Los furtivos ofertantes de pañuelos japoneses ("No, no siempre son de fabricación casera; también los hay de contrabando") y los que desenroscan interminables series de rifas sobre el capot de un convertible rojo, incorporan otros sones al clamor de la calle Florida. Utilizan la urgencia —"¡Por hoy solamente;" "¡El viernes juega!"— como elemento para incentivar las ventas, tal vez porque su presencia suele ser efímera: los espacios, arrendados a plazo fijo, vuelven muy pronto a sus propietarios.
Ceremoniosos y engolados, los vendedores no pueden disimular su entonación lunfarda cuando, encomendados por congregaciones religiosas, ofrecen volúmenes encuadernados de la Biblia. Lo que más les cuesta, sin embargo, es respetar los estribillos que les dictan: "Son muy largos —se quejaba Rulito Pérez, que consiguió vender dieciocho Biblias en un semana eludiendo ese trastorno—. Hay que decir frases cortitas y fáciles." Su fórmula había sido adoptada por una mujer y un niño, que recorrían la calle desgañifándose a dúo: "¡Aquí está la salvación!"
El aprovechamiento de una rima ("¡Apareció El Frontón!") no alcanzaba para imponer un producto que José Cufrani juzgó indigerible. "Es un diario radical. Por bueno que sea, ¿a quién se lo vendo?"

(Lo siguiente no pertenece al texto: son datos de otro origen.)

(* ===== verification/DrawingRules.v ===== *)
(** * Properties of drawing

    Whatever the widgets, styles and texts are, drawing a tree changes the framebuffer
    only where [Clipping.spill] allows it for the clip in force at the start; the
    scrolled widgets below only narrow it. *)
From S2P Require Import Prelude Lists Maps Pixels Lgui BitmapCache CStrings Utf8 Text Arrays Frames Clipping.
From S2P Require Import FieldNames Fields DataObjects Ui Modify Focus Styles Layout Drawing.

Section Drawing.
Context {St : Type} `{MapStore St Bitmap}.
Context (ft : Z → bool → option ft_glyph) (defaultFont : option Z) (defaultGradient : option (list GradientStop)).
Context (cos_radius : Z → Z → Z) (junk : junk_values).
Context (C : Rectangle).
Abbreviation display := (display (St := St)).

(** ** Texts *)
Definition text_confined : relation (text_state (St := St)) := λ t t', confined C (t_gui t) (t_gui t').
#[export] Instance text_confined_preorder : PreOrder text_confined.
Proof. split; unfold text_confined; [by intros t|intros t t' t'' H1 H2; by etrans]. Qed.
Abbreviation tok := (respects text_confined).
Lemma tok_gui {B} (m : GM B) : respects (confined C) m → tok (on_gui m).
Proof.
  intros Hm t b t' E. unfold on_gui in E. destruct (m (t_gui t)) as [[b' g]| | |] eqn:Em; [|done..].
  injection E as <- <-. by eapply Hm.
Qed.
Lemma tok_cache {B} (m : M (BitmapCache (St := St)) B) : tok (on_cache m).
Proof.
  intros t b t' E. unfold on_cache in E. destruct (m (t_cache t)) as [[b' c]| | |]; [|done..].
  injection E as <- <-. unfold text_confined. done.
Qed.
Lemma ok_CLIP : respects (confined C) CLIP.
Proof. apply respects_pure; [exact _|]. by intros s c s' (-> & _)%CLIP_inv. Qed.
Lemma ok_get_translate : respects (confined C) lgui_get_translate.
Proof. apply respects_gets. exact _. Qed.
Lemma ok_clip_rect r : respects (confined C) (lgui_clip_rect r).
Proof. unfold lgui_clip_rect. apply respects_bind; [exact _|apply ok_CLIP|]. intros. apply respects_ret. exact _. Qed.
#[local] Hint Resolve tok_gui tok_cache ok_CLIP ok_get_translate ok_clip_rect : respects.

Lemma tok_getGlyph u bold : tok (font_getGlyph ft u bold).
Proof. unfold font_getGlyph. respects. Qed.
Lemma tok_char s p : tok (char s p).
Proof. unfold char. respects. Qed.
Lemma tok_utf32 s p : tok (utf32 s p).
Proof. unfold utf32. respects. Qed.
#[local] Hint Resolve tok_getGlyph tok_char tok_utf32 : respects.
Lemma tok_get_glyph v bold m : tok (get_glyph ft v bold m).
Proof. unfold get_glyph. respects. Qed.
Lemma tok_draw_glyph x y fh data m c it : tok (draw_glyph x y fh data m c it).
Proof. unfold draw_glyph, glyph_image. respects. Qed.
Lemma tok_visible x y fh m : tok (glyph_visible x y fh m).
Proof. unfold glyph_visible. respects. Qed.
#[local] Hint Resolve tok_get_glyph tok_draw_glyph tok_visible : respects.
Lemma tok_draw_font_loop fuel s p x y mw mh fh c bold m : tok (draw_font_loop ft fuel s p x y mw mh fh c bold m).
Proof. revert p x y m. induction fuel as [|fuel IH]; intros; cbn [draw_font_loop]; respects. Qed.
#[local] Hint Resolve tok_draw_font_loop : respects.
Lemma tok_draw_font x y mw mh t f c bold : tok (lgui_draw_font ft x y mw mh t f c bold).
Proof. unfold lgui_draw_font. respects. Qed.
Lemma tok_measure_font_loop fuel s p bold w m : tok (measure_font_loop ft fuel s p bold w m).
Proof. revert p w m. induction fuel as [|fuel IH]; intros; cbn [measure_font_loop]; respects. Qed.
#[local] Hint Resolve tok_measure_font_loop : respects.
Lemma tok_measure_font t f bold : tok (lgui_measure_font ft t f bold).
Proof. unfold lgui_measure_font. respects. Qed.
Lemma tok_skip_escapes fuel s p e : tok (skip_escapes fuel s p e).
Proof. revert p e. induction fuel as [|fuel IH]; intros; cbn [skip_escapes]; respects. Qed.
#[local] Hint Resolve tok_skip_escapes : respects.
Lemma tok_maybe_escapes use s p e : tok (maybe_escapes use s p e).
Proof. unfold maybe_escapes. respects. Qed.
#[local] Hint Resolve tok_maybe_escapes : respects.
Lemma tok_skip_to_start n s p use e : tok (skip_to_start n s p use e).
Proof. revert p e. induction n as [|n IH]; intros; cbn [skip_to_start]; respects. Qed.
Lemma tok_text_line_loop fuel s p0 p ls x esc e m : tok (text_line_loop ft fuel s p0 p ls x esc e m).
Proof. revert p ls x e m. induction fuel as [|fuel IH]; intros; cbn [text_line_loop]; respects. Qed.
#[local] Hint Resolve tok_skip_to_start tok_text_line_loop : respects.
Lemma tok_text_line s p x e : tok (lgui_text_line_complex ft s p x e).
Proof. unfold lgui_text_line_complex. respects. Qed.
Lemma tok_complex_glyph x y fh e data m : tok (draw_complex_glyph x y fh e data m).
Proof. unfold draw_complex_glyph. respects. Qed.
#[local] Hint Resolve tok_text_line tok_complex_glyph : respects.
Lemma tok_draw_line_loop fuel s sp pos mw fh ci use want d : tok (draw_line_loop ft fuel s sp pos mw fh ci use want d).
Proof. revert d. induction fuel as [|fuel IH]; intros; cbn [draw_line_loop]; respects. Qed.
#[local] Hint Resolve tok_draw_line_loop : respects.
Lemma tok_draw_lines_loop fuel s x0 mw mh fh ci use want d : tok (draw_lines_loop ft fuel s x0 mw mh fh ci use want d).
Proof. revert d. induction fuel as [|fuel IH]; intros; cbn [draw_lines_loop]; respects. Qed.
Lemma tok_count_end fuel s p use e n : tok (count_end fuel s p use e n).
Proof. revert p e n. induction fuel as [|fuel IH]; intros; cbn [count_end]; respects. Qed.
#[local] Hint Resolve tok_draw_lines_loop tok_count_end : respects.
Lemma tok_complex_draw x y mw mh t f c ci si use want : tok (lgui_complex_draw_font ft x y mw mh t f c ci si use want).
Proof. unfold lgui_complex_draw_font. respects. Qed.

(** ** Renderers *)
Definition screen_confined : relation display := λ s s', text_confined (sc_text s) (sc_text s').
#[export] Instance screen_confined_preorder : PreOrder screen_confined.
Proof. split; unfold screen_confined; [by intros s|intros s s' s'' H1 H2; by etrans]. Qed.
Abbreviation sok := (respects screen_confined).
Lemma sok_ui {B} (m : UM B) : sok (on_ui m).
Proof.
  intros s b s' E. unfold on_ui in E. destruct (m (sc_ui s)) as [[b' u]| | |]; [|done..].
  injection E as <- <-. unfold screen_confined. done.
Qed.
Lemma sok_text {B} (m : M (text_state (St := St)) B) : tok m → sok (on_text m).
Proof.
  intros Hm s b s' E. unfold on_text in E. destruct (m (sc_text s)) as [[b' t]| | |] eqn:Em; [|done..].
  injection E as <- <-. by eapply Hm.
Qed.
Lemma sok_draw {B} (m : GM B) : respects (confined C) m → sok (draw m).
Proof. intros Hm. by apply sok_text, tok_gui. Qed.
#[local] Hint Resolve sok_ui sok_text sok_draw tok_draw_font tok_measure_font tok_complex_draw : respects.
#[local] Hint Resolve confined_hline confined_vline : respects.

Lemma sok_box_renderer s w : sok (box_renderer defaultGradient cos_radius s w).
Proof. unfold box_renderer, fill_gradient, fill_solid, outline_box. respects. Qed.
Lemma sok_string_renderer s w d : sok (string_renderer ft defaultFont junk s w d).
Proof. unfold string_renderer. respects. Qed.
Lemma sok_text_renderer s w d : sok (text_renderer ft defaultFont s w d).
Proof. unfold text_renderer. respects. Qed.
Lemma sok_image_renderer s w d : sok (image_renderer s w d).
Proof. unfold image_renderer. respects. Qed.
Lemma sok_scrollbar_renderer s w d : sok (scrollbar_renderer s w d).
Proof. unfold scrollbar_renderer. respects. Qed.
Lemma sok_scrolled_renderer w : sok (scrolled_renderer w).
Proof. unfold scrolled_renderer, scroll_offset. respects. Qed.
Lemma sok_post_render wr w : sok (post_render wr w).
Proof. unfold post_render, scrolled_postrenderer, scroll_offset. respects. Qed.
Lemma sok_entry_contents s w r : sok (entry_contents ft defaultFont junk s w r).
Proof. unfold entry_contents, line_bar. respects. Qed.
Lemma sok_check_mark s w r : sok (check_mark s w r).
Proof. unfold check_mark. respects. Qed.
#[local] Hint Resolve sok_box_renderer sok_string_renderer sok_text_renderer sok_image_renderer sok_scrollbar_renderer
  sok_scrolled_renderer sok_post_render sok_entry_contents sok_check_mark : respects.
Lemma sok_render fuel wr s w d : sok (render ft defaultFont defaultGradient cos_radius junk fuel wr s w d).
Proof. revert wr. induction fuel as [|fuel IH]; intros; cbn [render]; respects. Qed.
#[local] Hint Resolve sok_render : respects.

(** ** The walk *)
Lemma sok_visible w : sok (visible w).
Proof. unfold visible. respects. Qed.
Lemma sok_render_dirty style w : sok (render_dirty ft defaultFont defaultGradient cos_radius junk style w).
Proof. unfold render_dirty. respects. Qed.
#[local] Hint Resolve sok_visible sok_render_dirty : respects.
Lemma sok_renderWidgetTree_loop fuel s w :
  sok (renderWidgetTree_loop ft defaultFont defaultGradient cos_radius junk fuel s w).
Proof. revert s w. induction fuel as [|fuel IH]; intros; cbn [renderWidgetTree_loop]; respects. Qed.
#[local] Hint Resolve sok_renderWidgetTree_loop : respects.
Lemma sok_renderWidgetTree s w : sok (style_renderWidgetTree ft defaultFont defaultGradient cos_radius junk s w).
Proof. unfold style_renderWidgetTree. respects. Qed.
End Drawing.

Los institucionalizados vendedores públicos de la calle Florida no tienen permiso municipal ni han legalizada la propiedad de su espacio. Tampoco documentan los arriendos ni los convenios de trabajo. No los rige otra ley que la suya propia, que han dictado sus antecesores y nadie se anima a violar. Esa ley establece que nadie puede apostarse en un sitio sin pagar el tributo que fijarán sus vecinos en cónclaves celebradas en secreto para ajustar cuentas y observar si su mecanismo funciona tan impecablemente como siempre. La ley admite una excepción; dos guitarreros ciegos que cantan baladas folklóricas, han conseguido tripular la calle, y consumar al mismo precio (el de la afonía) un negocio proficuo. Cada día, no menos de 800 pesos de ganancia líquida.